Kovacs is even spot on when he made the point that heaven will even be on earth one day. For him, it seems to be a short jump from understanding heaven will be on earth one day in the future to that meaning no one is in heaven now. He places much weight upon the statement of Jesus in John 3:13—“No one has ever gone into heaven except the one who came from heaven—the Son of Man.” The problem, though, is that Kovacs doesn’t consider the context of Jesus statement in the whole of the conversation in which it was made. Jesus was speaking with Nicodemus—a Pharisee and “pastor” to the nation of Israel. Jesus was explaining “how to be saved” to Nicodemus, who was having trouble understanding what Jesus meant. Jesus chastised him and said, “You are Israel’s teacher,” said Jesus, “and do you not understand these things?…I have spoken to you of earthly things and you do not believe; how then will you believe if I speak of heavenly things?” (John 3:1-,12). It was following this chastisement that Jesus said no one has ever gone into heaven. Jesus was teaching about heaven and how to go into heaven. He was not making a blanket decree that no one has even been to heaven, but he was saying that no one before him “knew the way into” heaven. In other words, no one has been there and come back to tell others how to get there—except Jesus, the Son of Man.

The other “evidence” Kovacs gave that no one has ever gone to heaven was from Acts 2:29, 34. In this passage, the apostle Peter is preaching a sermon and is citing an Old Testament passage (Psalm 110:1). He did make the point David was dead in contrast to Christ’s living after his resurrection. However, Acts 2:34 which reads, “For David did not ascend to heaven, and yet he said” was introducing the quote from Psalm 110:1. Peter was highlighting the fact that David was a prophet and was prophesying of heavenly things in that verse while David was still alive (i.e., had not ascended into heaven).

Yet Kovacs makes even a greater blunder. He cited Psalm 146:4 as evidence that we don’t think anymore when we die but “sleep.” On page 56 he wrote, “Scripture provides much more evidence for dead people being unaware of anything until Jesus’ return than it does for an immediate trip to heaven.” He makes the argument that the Bible does not mention our “souls” going to heaven or people going to heaven and “reminds” us that Jesus made this abundantly clear. However, Psalm 146:4 states, “When their spirit departs, they return to the ground; on that very day their plans come to nothing” (NIV, emphasis added).
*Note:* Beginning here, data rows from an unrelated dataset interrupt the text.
(* ===== verification/NodeDNSSim.v ===== *)
(** * A simulated world of the DNS controller

    A DNS service that publishes what it is asked to unless it is told to fail,
    an API with one resource, and a cluster with nodes and pods. *)
From S2P Require Import Prelude Go Retry GoText K8s Types Provider ProviderMetrics.
From S2P Require Import Registry.
From S2P Require Import NodeMatch NodeMatchProps NodeDNS NodeDNSProps.

Record DNSSim : Type := DNSSim_ {
  dn_records : gmap (string * string) (list string);
  dn_fail : option error;                       (* what the DNS service answers *)
  dn_resource : NodeDNSRecordSet;               (* as the API has it *)
  dn_pods : list Pod;
  dn_nodes : list Node;
}.
Definition eta_DNSSim (s : DNSSim) : DNSSim :=
  DNSSim_ (dn_records s) (dn_fail s) (dn_resource s) (dn_pods s) (dn_nodes s).
#[export] Instance set_dn_records : Setter dn_records := ltac:(derive_setter eta_DNSSim dn_records).
#[export] Instance set_dn_fail : Setter dn_fail := ltac:(derive_setter eta_DNSSim dn_fail).
#[export] Instance set_dn_resource : Setter dn_resource := ltac:(derive_setter eta_DNSSim dn_resource).
#[export] Instance set_dn_pods : Setter dn_pods := ltac:(derive_setter eta_DNSSim dn_pods).

#[export] Instance dnssim_fmt : GoFmt := {| fmt_q s := s |}.
#[export] Instance dnssim_range : MapRange DNSSim := {| range_order ks w := (ks, w) |}.
#[export] Instance dnssim_base : BaseProvider DNSSim := {| GetProviderName _ := "sim" |}.
#[export] Instance dnssim_provider : DNSProvider DNSSim := {|
  EnsureDNSARecordSet _ zone record ips _ w :=
    match dn_fail w with
    | Some e => (Some (if decide (usable_error e) then e else ErrNotFound), w)
    | None => (None, w <| dn_records ::= <[(zone, record) := ips]> |>)
    end;
  RecordNameAndZoneToFQDN _ zone record := record +:+ "." +:+ zone;
|}.
#[export] Instance dnssim_env : NodeDNSEnv DNSSim := {|
  api_Get _ _ w := (inl (dn_resource w), w);
  api_UpdateStatus _ nrs w := (inl tt, w <| dn_resource := nrs |>);
  gauge_Delete _ _ w := (tt, w);
  gauge_With _ _ w := (1%positive, w);
  gauge_Set _ _ w := (tt, w);
  kind_of _ := Some "";
|}.
#[export] Instance dnssim_ghost : NodeDNSGhost DNSSim := {|
  published w zone record := list_to_set (default [] (dn_records w !! (zone, record)));
|}.
#[export] Instance dnssim_laws : NodeDNSLaws DNSSim.
Proof.
  split; try done; cbn.
  - intros p zone record ips ttl w w'. destruct (dn_fail w); [done|]. intros [= <-]. cbn.
    by rewrite lookup_insert_eq.
  - intros p zone record ips ttl w e w'. destruct (dn_fail w) as [e0|]; [|done].
    intros [= <- <-]. case_decide; [done|apply usable_ErrNotFound].
Qed.
(** The providers 2 and 4 serve DNS. *)
#[export] Instance dnssim_kinds : ProviderKinds := {|
  is_IPProvider p := bool_decide (p = 3%positive);
  is_DNSProvider p := bool_decide (p = 2%positive) || bool_decide (p = 4%positive);
|}.

Module DNSExample.
Definition node_ (name external internal : string) : Node := {|
  node_Name := name; node_ProviderID := "do://" +:+ name; node_Labels := ∅; node_Annotations := ∅;
  node_Deleting := false; node_Taints := []; node_Conditions := [Cluster.ready_cond];
  node_Addresses := [{| addr_Type := "ExternalIP"; addr_Address := external |};
                     {| addr_Type := "InternalIP"; addr_Address := internal |}] |}.
Definition resource (addressType : string) : NodeDNSRecordSet := {|
  nds_meta := {| meta_Namespace := "ns"; meta_Name := "r"; meta_UID := "u" |};
  nds_Spec := {|
    nds_Match := {| NodeLabel := ""; PodLabel := ""; PodNamespace := ""; Tolerations := None |};
    nds_DNSRecordSet := {| dns_Provider := "sim"; dns_Zone := "z"; dns_RecordName := "www"; dns_TTL := 30 |};
    nds_AddressType := addressType |};
  nds_Status := {| nds_Error := ""; nds_State := "" |} |}.
Definition registry : Registry := Registry_ {["sim" := 2%positive]} None None.
Definition w0 : DNSSim := DNSSim_ ∅ None (resource "") [] [].

(** An object set up for the resource, with the active node "a" published. *)
Definition d0 : dnsEnablerDisabler := newDNSEnablerDisabler Background.
Definition run {A} (m : M dnsEnablerDisabler DNSSim A) (s : dnsEnablerDisabler * DNSSim)
    : dnsEnablerDisabler * DNSSim :=
  match m s.1 s.2 with Ret (_, d, w) => (d, w) | _ => s end.
Definition configured0 : dnsEnablerDisabler * DNSSim :=
  run (update (resource "") registry 9%positive ;; start Background) (d0, w0).
Definition published0 : dnsEnablerDisabler * DNSSim :=
  run (EnableNodes [node_ "a" "192.0.2.1" "10.0.0.1"]) configured0.

Lemma published0_configured : configured published0.1 (resource "") 2%positive.
Proof. split; [vm_compute; reflexivity..|by eexists; vm_compute|vm_compute; discriminate]. Qed.
Lemma published0_addresses : published published0.2 "z" "www" = {["192.0.2.1"]}.
Proof. vm_compute. reflexivity. Qed.
Lemma status_stored0 : status_stored (W := DNSSim).
Proof. split; [intros ns name w; by eexists _, _|intros ns nrs w; by eexists]. Qed.
End DNSExample.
This verse makes it clear that our souls depart and our bodies return to the ground.

He also cited Ecclesiastes 9:5, 10 as evidence that the dead have “no thoughts of any kind.” However, Ecclesiastes in both verses is comparing the living with the dead. Both verses make the point that the dead no longer do the same things as those living “under the sun.” It is merely pointing out the fact that things change when we die, we aren’t working to support our family or gain wealth as we do while we are alive on this earth/under the sun.

Kovacs then moves into a whole other subject, which I cannot address in this same post because of space. He delves into “soul sleep” or altered states after death. To this matter I will turn in another post.